Imaging Processing and Machine Learning in Clinical Microscopy
In many clinical laboratory and pathology testing procedures, visual examination of microscopic slides is needed, e.g., to classify disease developments, to detect the interactions of micro-organisms, to assess the effectiveness of drugs, to determine cell viability and proliferation, etc. These tasks can be found in many important clinical applications, including cancer research, hematology, pharmacology, and genetic testing.
Traditionally, these tasks are performed manually by a qualified laboratory technician. In many cases, the tasks effectively require direct visual inspection, or some form of calibrated estimation, e.g., using a hemocytometer under microscope. Evidently, this approach is not only time-consuming and tedious, but also prone to errors due to human subjectivity and fatigue. Moreover, this ineffective approach is unsuitable to accommodate a large number of specimen samples. In fact, many cell-based research studies require rapid turn-around time, with high accuracy and reliability, in order to provide useful interpretation and analysis for clinical effectiveness.
Recent promising solutions towards clinical microscopy are based on automated image processing and analysis. These methods provide analyses and interpretation of images obtained from a digital microscope, equipped with a camera. For example, suitable image processing and segmentation are performed to identify and locate various biological cells. Using advanced machine learning, it is also possible to classify various cell types effectively, e.g., viable vs. dead cells, cells with vs. without antibodies. Growth factors and drug treatments also result in visual feature changes, and as such can be characterized automatically based on the collected images. At the same time, there are many challenges that need to be addressed to make this approach a reliable and economically feasible solution. For instance, as in many image-based problems, the presence of imaging artifacts, focusing errors, and source contamination, can create severe difficulties in the image processing procedure. Therefore, suitable pre-processing methods will need to be designed and tested under practical laboratory settings, with the advice of qualified experts in biochemistry and clinical pathology, particularly from the Saskatchewan Cancer Agency. The synergy of engineering analysis and health science expertise will be crucial in delivering an effective image-based clinical microscopy framework.

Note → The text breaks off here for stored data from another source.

(** * Column transformers of [experiments/model_lr.py]

    A shallow embedding of the three scikit-learn style transformers of
    the experiment ([ColumnsSelector], [CategoricalImputer],
    [CategoricalEncoder]), of the pandas operations they call, and of the
    grid-search step of the script, followed by the properties of the
    specification that were checked against them. *)

From Stdlib Require Import ZArith QArith.
From stdpp Require Import gmap strings list fin_maps pretty sorting.

Local Open Scope string_scope.
Local Open Scope nat_scope.

(** ** Python exceptions and results *)

Inductive exn :=
| KeyError (key : string)
| AttributeError (attr : string)
| TypeError (msg : string)
| IndexError (msg : string)
| ValueError (msg : string).

Inductive result (A : Type) :=
| Ok (a : A)
| Raise (e : exn).

Arguments Ok {A} a.
Arguments Raise {A} e.

(** Sequencing: an exception of the first computation ends the whole
    one.  Written [x ← r; k] below. *)
#[global] Instance result_bind : MBind result := λ A B k r,
  match r with
  | Ok a => k a
  | Raise e => Raise e
  end.

#[global] Instance result_ret : MRet result := λ A a, Ok a.

Definition is_ok {A} (r : result A) : bool :=
  match r with Ok _ => true | Raise _ => false end.

(** ** The part of pandas the transformers use *)

Module Pandas.

(** Column dtypes that occur in the experiment: the numeric ones and
    [object] (strings and missing values). *)
Inductive Dtype := int64 | float64 | uint8 | object.

(** A non-missing cell.  A float is kept as its shortest round-trip
    decimal representation (what [repr] prints): no arithmetic on floats
    is modelled, only their identity and their printed form. *)
Inductive scalar :=
| Int (z : Z)
| Float (repr : string)
| Str (s : string).

(** A cell: [None] is pandas' missing value (NaN / None). *)
Abbreviation cell := (option scalar).

Record Series := mkSeries {
  name : string;
  dtype : Dtype;
  values : list cell
}.

(** A table is the list of its columns, in column order. *)
Abbreviation DataFrame := (list Series).

#[global] Instance Dtype_eq_dec : EqDecision Dtype.
Proof. solve_decision. Defined.

#[global] Instance scalar_eq_dec : EqDecision scalar.
Proof. solve_decision. Defined.

#[global] Instance Series_eq_dec : EqDecision Series.
Proof. solve_decision. Defined.

(** [X.columns] *)
Definition columns (X : DataFrame) : list string := map name X.

(** [X[column]]: the column with that label, [KeyError] when absent. *)
Fixpoint getitem (X : DataFrame) (column : string) : result Series :=
  match X with
  | [] => Raise (KeyError column)
  | s :: X' => if decide (name s = column) then Ok s else getitem X' column
  end.

(** What [select_dtypes(include=[tag])] accepts: a concrete dtype name or
    the generic ['number']. *)
Inductive type_tag :=
| Exactly (d : Dtype)
| Number.

Definition is_numeric (d : Dtype) : bool :=
  match d with
  | object => false
  | _ => true
  end.

Definition tag_matches (t : type_tag) (d : Dtype) : bool :=
  match t with
  | Exactly d' => bool_decide (d = d')
  | Number => is_numeric d
  end.

(** [X.select_dtypes(include=[tag])]: the columns whose dtype matches, in
    the order they have in [X]. *)
Definition select_dtypes (t : type_tag) (X : DataFrame) : DataFrame :=
  filter (λ s, tag_matches t (dtype s) = true) X.

(** Number of occurrences of [x] among the cells. *)
Definition count (x : scalar) (l : list cell) : nat :=
  length (filter (λ c, c = Some x) l).

(** The distinct non-missing values, in order of first appearance. *)
Fixpoint first_seen (l : list cell) : list scalar :=
  match l with
  | [] => []
  | None :: l' => first_seen l'
  | Some x :: l' => x :: filter (λ y, y ≠ x) (first_seen l')
  end.

(** Stable insertion into a list sorted by descending count. *)
Fixpoint insert_desc (p : scalar * nat) (l : list (scalar * nat))
  : list (scalar * nat) :=
  match l with
  | [] => [p]
  | q :: l' => if q.2 <=? p.2 then p :: q :: l' else q :: insert_desc p l'
  end.

Definition sort_desc (l : list (scalar * nat)) : list (scalar * nat) :=
  foldr insert_desc [] l.

(** [Series.value_counts()]: each distinct non-missing value with its
    count, most frequent first.  pandas leaves the order among equal
    counts unspecified; the model keeps the order of first appearance
    (what a stable descending sort gives). *)
Definition value_counts (l : list cell) : list (scalar * nat) :=
  sort_desc (map (λ x, (x, count x l)) (first_seen l)).

(** [value_counts().index.tolist()] *)
Definition value_counts_index (l : list cell) : list scalar :=
  map fst (value_counts l).

(** Which scalars a dtype stores without conversion. *)
Definition fits (d : Dtype) (v : scalar) : bool :=
  match d, v with
  | object, _ => true
  | float64, Float _ => true
  | (int64 | uint8), Int _ => true
  | _, _ => false
  end.

(** [Series.fillna(v)]: every missing cell becomes [v], the others are
    kept.  A series without missing cell is returned as it is; an integer
    filled into a float column is converted; a fill value the dtype cannot
    hold turns the column into an object column. *)
Definition fillna (v : scalar) (s : Series) : Series :=
  if bool_decide (None ∈ values s) then
    match dtype s, v with
    | float64, Int z =>
        mkSeries (name s) float64
          (map (λ c, from_option Some (Some (Float (pretty z +:+ ".0"))) c)
               (values s))
    | d, _ =>
        mkSeries (name s) (if fits d v then d else object)
          (map (λ c, from_option Some (Some v) c) (values s))
    end
  else s.

(** [str(level)] as [get_dummies] uses it in column labels. *)
Definition str (v : scalar) : string :=
  match v with
  | Int z => pretty z
  | Float r => r
  | Str s => s
  end.

(** A column converted with [astype(CategoricalDtype(categories))]: its
    label, its categories in dtype order and its cells, where a value that
    is not a category has become missing. *)
Record Categorical := mkCategorical {
  cat_name : string;
  categories_of : list scalar;
  cat_values : list cell
}.

(** [series.astype(CategoricalDtype(categories))]; [CategoricalDtype]
    refuses categories that are not unique. *)
Definition astype_category (categories : list scalar) (s : Series)
  : result Categorical :=
  if decide (NoDup categories) then
    Ok (mkCategorical (name s) categories
          (map (λ c, match c with
                     | Some x => if decide (x ∈ categories) then Some x else None
                     | None => None
                     end) (values s)))
  else Raise (ValueError "Categorical categories must be unique").
(* ===== verification/_CoqProject ===== *)
-Q . S2P
Prelude.v
Scalar.v
Float32.v
Vec.v
Engine.v
ImpactData.v
Component.v
Frame.v
Samples.v
Grab.v
GrabMachine.v
Tick.v
Proximity.v
Lifecycle.v
Damage.v
Audio.v
Host.v
Scheduler.v
Notify.v
Session.v
Temporal.v
Liveness.v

In summary, this project addresses an important need in clinical laboratory science and pathology, providing an alternative framework for conducting clinical microscopy, that is not only more rapid compared to manual methods, but also more reliable and accurate. In addition, by allowing for digitization and computer-based analyses, many additional tasks can also be envisioned. For instance, pattern recognition and machine learning can be performed to deliver relevant visual representation, and detect long-term trends based on a collection of historical microscopic images. These tasks would not be possible with manual microscopic methods, especially with the advent of the big data era. The success of this project would have important impact for clinical studies, which in turn will lead to improved disease characterization and treatment solutions. These are all important accomplishments in improving the quality of human life, by offering health researchers a crucial tool in the fight against deadly diseases such as cancer.